A pesquisa é direcionada às condições do trabalhador em indústrias metalúrgicas
no Rio Grande do Sul. No entanto, aponta tendências que não se restringem ao
Estado. Um dado que se destaca é o que coloca um outro olhar sobre o discurso de
que a distribuição de renda está crescendo no país. De fato, se levarmos em
conta apenas a renda dos trabalhadores, pode-se notar que a desigualdade
diminuiu, porque aqueles que recebiam mais tiveram seus salários reduzidos,
aproximando-se daqueles que ganham menos. Mas quando se faz a comparação entre a
renda do capital e a do trabalho, a realidade é bem distinta: os lucros crescem,
enquanto a participação do trabalhador na riqueza produzida no país está em
declínio.
Outro fenômeno destacado pelo estudo é o da alta rotatividade da força de
trabalho na indústria. No geral, essa rotatividade não se dá por incompetência
dos demitidos ou por uma "reciclagem" no quadro dos funcionários – para usar o
jargão corporativo –, mas sim para reduzir o custo da força de trabalho.

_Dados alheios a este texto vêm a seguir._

(** The requirements of a selector do not depend on the order in which its labels are
    ranged over. *)
Theorem GetAllRequirements_order (order1 order2 : gmap string string -> list (string * string)) (sel : option Selector) :
  any_label_order order1 -> any_label_order order2 -> GetAllRequirements order1 sel = GetAllRequirements order2 sel.
Proof.
  intros H1 H2. destruct sel as [sel|]; [|done]. cbn [GetAllRequirements]. apply (StronglySorted_unique rqCmp_le).
  - apply StronglySorted_merge_sort; apply _.
  - apply StronglySorted_merge_sort; apply _.
  - rewrite !merge_sort_Permutation. by rewrite (H1 _), (H2 _).
Qed.

(** ** What a selector selects *)

Section SelectionSpec.
Context `{K8sLabelsLaws} (order : gmap string string -> list (string * string)) (Horder : any_label_order order).

Definition satisfies (r : Requirement) (ls : gmap string string) : Prop :=
  if bool_decide (rq_Operator r = OperatorIn) then exists v, ls !! rq_Key r = Some v /\ v ∈ rq_Values r
  else if bool_decide (rq_Operator r = OperatorNotIn) then forall v, ls !! rq_Key r = Some v -> v ∉ rq_Values r
  else is_Some (ls !! rq_Key r).
Definition known_operators (sel : Selector) : Prop := Forall (fun r => rq_Operator r ∈ [OperatorIn; OperatorNotIn; OperatorExists]) (MatchExpressions sel).

Lemma requirement_matches r rq ls : rq_Operator r ∈ [OperatorIn; OperatorNotIn; OperatorExists] ->
  NewRequirement (rq_Key r) (AsSelectionOperator (rq_Operator r)) (rq_Values r) = Some rq -> req_Matches rq ls = true <-> satisfies r ls.
Proof.
  intros Hop Hr. unfold satisfies. apply elem_of_cons in Hop as [Ho|[Ho|Ho%list_elem_of_singleton]%elem_of_cons]; rewrite Ho in Hr |- *.
  - apply (matches_in _ _ _ _ Hr).
  - apply (matches_notin _ _ _ _ Hr).
  - apply (matches_exists _ _ _ _ Hr).
Qed.
Lemma NewLabelsSelector_matches es rqs ls : Forall (fun r => rq_Operator r ∈ [OperatorIn; OperatorNotIn; OperatorExists]) es ->
  NewLabelsSelector es = Some rqs -> sel_Matches rqs ls = true <-> forall r, r ∈ es -> satisfies r ls.
Proof.
  intros Hk Hs. apply mapM_Some in Hs. unfold sel_Matches. induction Hs as [|r rq es rqs Hr Hs IH]; cbn [forallb].
  - split; [|done]. by intros _ r ?%not_elem_of_nil.
  - apply Forall_cons in Hk as [Hop Hk]. rewrite andb_true_iff, (IH Hk), (requirement_matches r rq ls Hop Hr). setoid_rewrite elem_of_cons. naive_solver.
Qed.

(** A selector selects what has all of its labels and satisfies all of its expressions. *)
Theorem LabelsSelector_correct (sel : Selector) (rqs : list label_req) (ls : gmap string string) :
  known_operators sel -> LabelsSelector order (Some sel) = Some rqs ->
  sel_Matches rqs ls = true <-> MatchLabels sel ⊆ ls /\ forall r, r ∈ MatchExpressions sel -> satisfies r ls.
Proof.
  intros Hk Hs. unfold LabelsSelector in Hs. cbn [GetAllRequirements] in Hs.
  assert (Hel : forall r, r ∈ merge_sort rqCmp_le (MatchExpressions sel ++ (label_requirement <$> order (MatchLabels sel))) <->
            r ∈ MatchExpressions sel \/ exists k v, r = mkReq k OperatorIn [v] /\ MatchLabels sel !! k = Some v).
  { intros r. rewrite merge_sort_Permutation, elem_of_app, (Horder _), list_elem_of_fmap. apply or_iff_compat_l. split.
    - intros ([k v] & -> & Hkv%elem_of_map_to_list). by exists k, v.
    - intros (k & v & -> & Hkv). exists (k, v). split; [done|]. by apply elem_of_map_to_list. }
  rewrite (NewLabelsSelector_matches _ rqs ls) by (first [exact Hs|apply Forall_forall; intros r [Hr|(k & v & -> & _)]%Hel; [by eapply Forall_forall in Hk|apply list_elem_of_here]]).
  setoid_rewrite Hel. rewrite map_subseteq_spec. split.
  - intros Hall. split; [|auto]. intros k v Hkv. destruct (Hall (mkReq k OperatorIn [v])) as (w & Hw & ->%list_elem_of_singleton); [eauto|done].
  - intros [Hl He] r [Hr|(k & v & -> & Hkv)]; [auto|]. exists v. split; [by apply Hl|]. by apply list_elem_of_singleton.
Qed.

(** Every namespace has its name as a label. *)
Definition named_cluster (cl : Cluster) : Prop := forall n ls, (n, ls) ∈ cl -> ls !! NameLabelKey = Some n.
(** C21. A selector that is static names the namespaces: when it is accepted as a selector of labels,
    has either labels or expressions but not both, and the namespaces of the cluster have their names as label, listing the
    cluster with it gives those of the names that exist. *)
Theorem static_dynamic_agree (sel : Selector) (names : list string) (rqs : list label_req) (cl : Cluster) :
  StaticNames (Some sel) = Some names -> (MatchLabels sel = ∅ \/ MatchExpressions sel = []) -> LabelsSelector order (Some sel) = Some rqs -> named_cluster cl ->
  forall n, n ∈ select cl rqs <-> n ∈ cl.*1 /\ n ∈ names.
Proof.
  intros Hn Hsh Hs Hc n.
  assert (Hsel : known_operators sel /\ forall n ls, ls !! NameLabelKey = Some n -> (MatchLabels sel ⊆ ls /\ forall r, r ∈ MatchExpressions sel -> satisfies r ls) <-> n ∈ names).
  { cbn [StaticNames] in Hn. destruct (size (MatchLabels sel)) as [|[|s]] eqn:Es; [| |by destruct (MatchExpressions sel) as [|? []]].
    - apply map_size_empty_inv in Es. unfold known_operators. rewrite Es. destruct (MatchExpressions sel) as [|m [|]]; try done.
      destruct (bool_decide (rq_Key m = _)) eqn:Ek; [|done]. destruct (bool_decide (rq_Operator m = _)) eqn:Eo; [|done]. cbn in Hn. injection Hn as <-.
      apply bool_decide_eq_true in Ek, Eo. split; [apply Forall_singleton; rewrite Eo; apply list_elem_of_here|]. intros n' ls Hl. setoid_rewrite list_elem_of_singleton.
      split.
      + intros [_ Hm]. specialize (Hm m eq_refl). unfold satisfies in Hm. rewrite Eo, Ek, bool_decide_eq_true_2 in Hm by done. destruct Hm as (v & Hv & Hin). congruence.
      + intros Hin. split; [apply map_empty_subseteq|]. intros r ->. unfold satisfies. rewrite Eo, Ek, bool_decide_eq_true_2 by done. by exists n'.
    - assert (Hn' : (fun n => [n]) <$> MatchLabels sel !! NameLabelKey = Some names) by (destruct (MatchExpressions sel) as [|? []]; exact Hn).
      destruct Hsh as [He|He]; [rewrite He in Es; done|]. unfold known_operators. rewrite He. split; [done|]. apply fmap_Some in Hn' as (nm & Hnm & ->). intros n' ls Hl.
      assert (Ex : MatchLabels sel = {[ NameLabelKey := nm ]}).
      { rewrite <- (insert_delete_id _ _ _ Hnm). assert (Hz : delete NameLabelKey (MatchLabels sel) = ∅) by (apply map_size_empty_inv; rewrite map_size_delete_Some by eauto; by rewrite Es). by rewrite Hz. }
      rewrite Ex, map_singleton_subseteq_l, list_elem_of_singleton, Hl.
      split; [by intros [[= ->] _]|]. intros ->. split; [done|]. by intros r ?%not_elem_of_nil. }
  destruct Hsel as [Hk Hsel]. unfold select. rewrite !list_elem_of_fmap. split.
  - intros ([n' ls] & -> & [Hm Hin]%list_elem_of_filter). cbn [fst snd] in *. apply (LabelsSelector_correct sel rqs ls Hk Hs) in Hm. split; [by exists (n', ls)|].
    apply (Hsel n' ls); [by apply Hc|done].
  - intros [([n' ls] & -> & Hin) Hnm]. exists (n', ls). split; [done|]. apply list_elem_of_filter. split; [|done]. cbn [fst snd] in *.
    apply (LabelsSelector_correct sel rqs ls Hk Hs). apply (Hsel n' ls); [by apply Hc|done].
Qed.
End SelectionSpec.

(** ** The list follows the selector and the cluster *)

Lemma set_namespaces names h : h_namespaces (set names h) = merge_sort String.le names /\ h_selector (set names h) = h_selector h /\ h_lister (set names h) = h_lister h.
Proof. unfold set. case_bool_decide as E; [by rewrite E|done]. Qed.

Section Following.
Context `{K8sLabels} (order : gmap string string -> list (string * string)).

(** The watcher in a cluster it may watch; [wt_armed] tells that the timer will fire. *)
Record watching := mkWatching { wt_h : handle; wt_cl : Cluster; wt_armed : bool }.
Inductive ns_event := NsSelector (sel : option Selector) | NsCluster (cl : Cluster) | NsTimer.
Definition ns_step (x : watching) (e : ns_event) : watching :=
  match e with
  | NsSelector sel => match listen order true Listed (wt_cl x) sel (wt_h x) with Ret h => mkWatching h (wt_cl x) (wt_armed x) | _ => x end
  | NsCluster cl => mkWatching (wt_h x) cl true
  | NsTimer => if wt_armed x then mkWatching (timer_fires order (wt_cl x) (wt_h x)) (wt_cl x) false else x
  end.
Definition current_selector (sel : option Selector) (evs : list ns_event) : option Selector :=
  foldl (fun sel e => match e with NsSelector sel' => sel' | _ => sel end) sel evs.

Entre março de 2006 e fevereiro de 2007, a indústria do Rio Grande do Sul
demitiu 50.664 trabalhadores e admitiu 56.216. À primeira vista, o dado parece
favorável aos trabalhadores, com abertura de novas vagas. Ocorre que os
operários demitidos recebiam em média R$ 952, enquanto os admitidos ganham R$
781.
Situação Macroeconômica
A redução salarial apresenta-se como uma das principais facetas deste período
econômico do país. Desde 2000, o Brasil interrompeu um período de parca geração
de empregos formais; porém, cerca de 90% dos empregos abertos oferecidos
atualmente têm remuneração de até 2 salários mínimos (R$ 760), segundo Márcio
Pochmann, economista da Universidade Estadual de Campinas (Unicamp).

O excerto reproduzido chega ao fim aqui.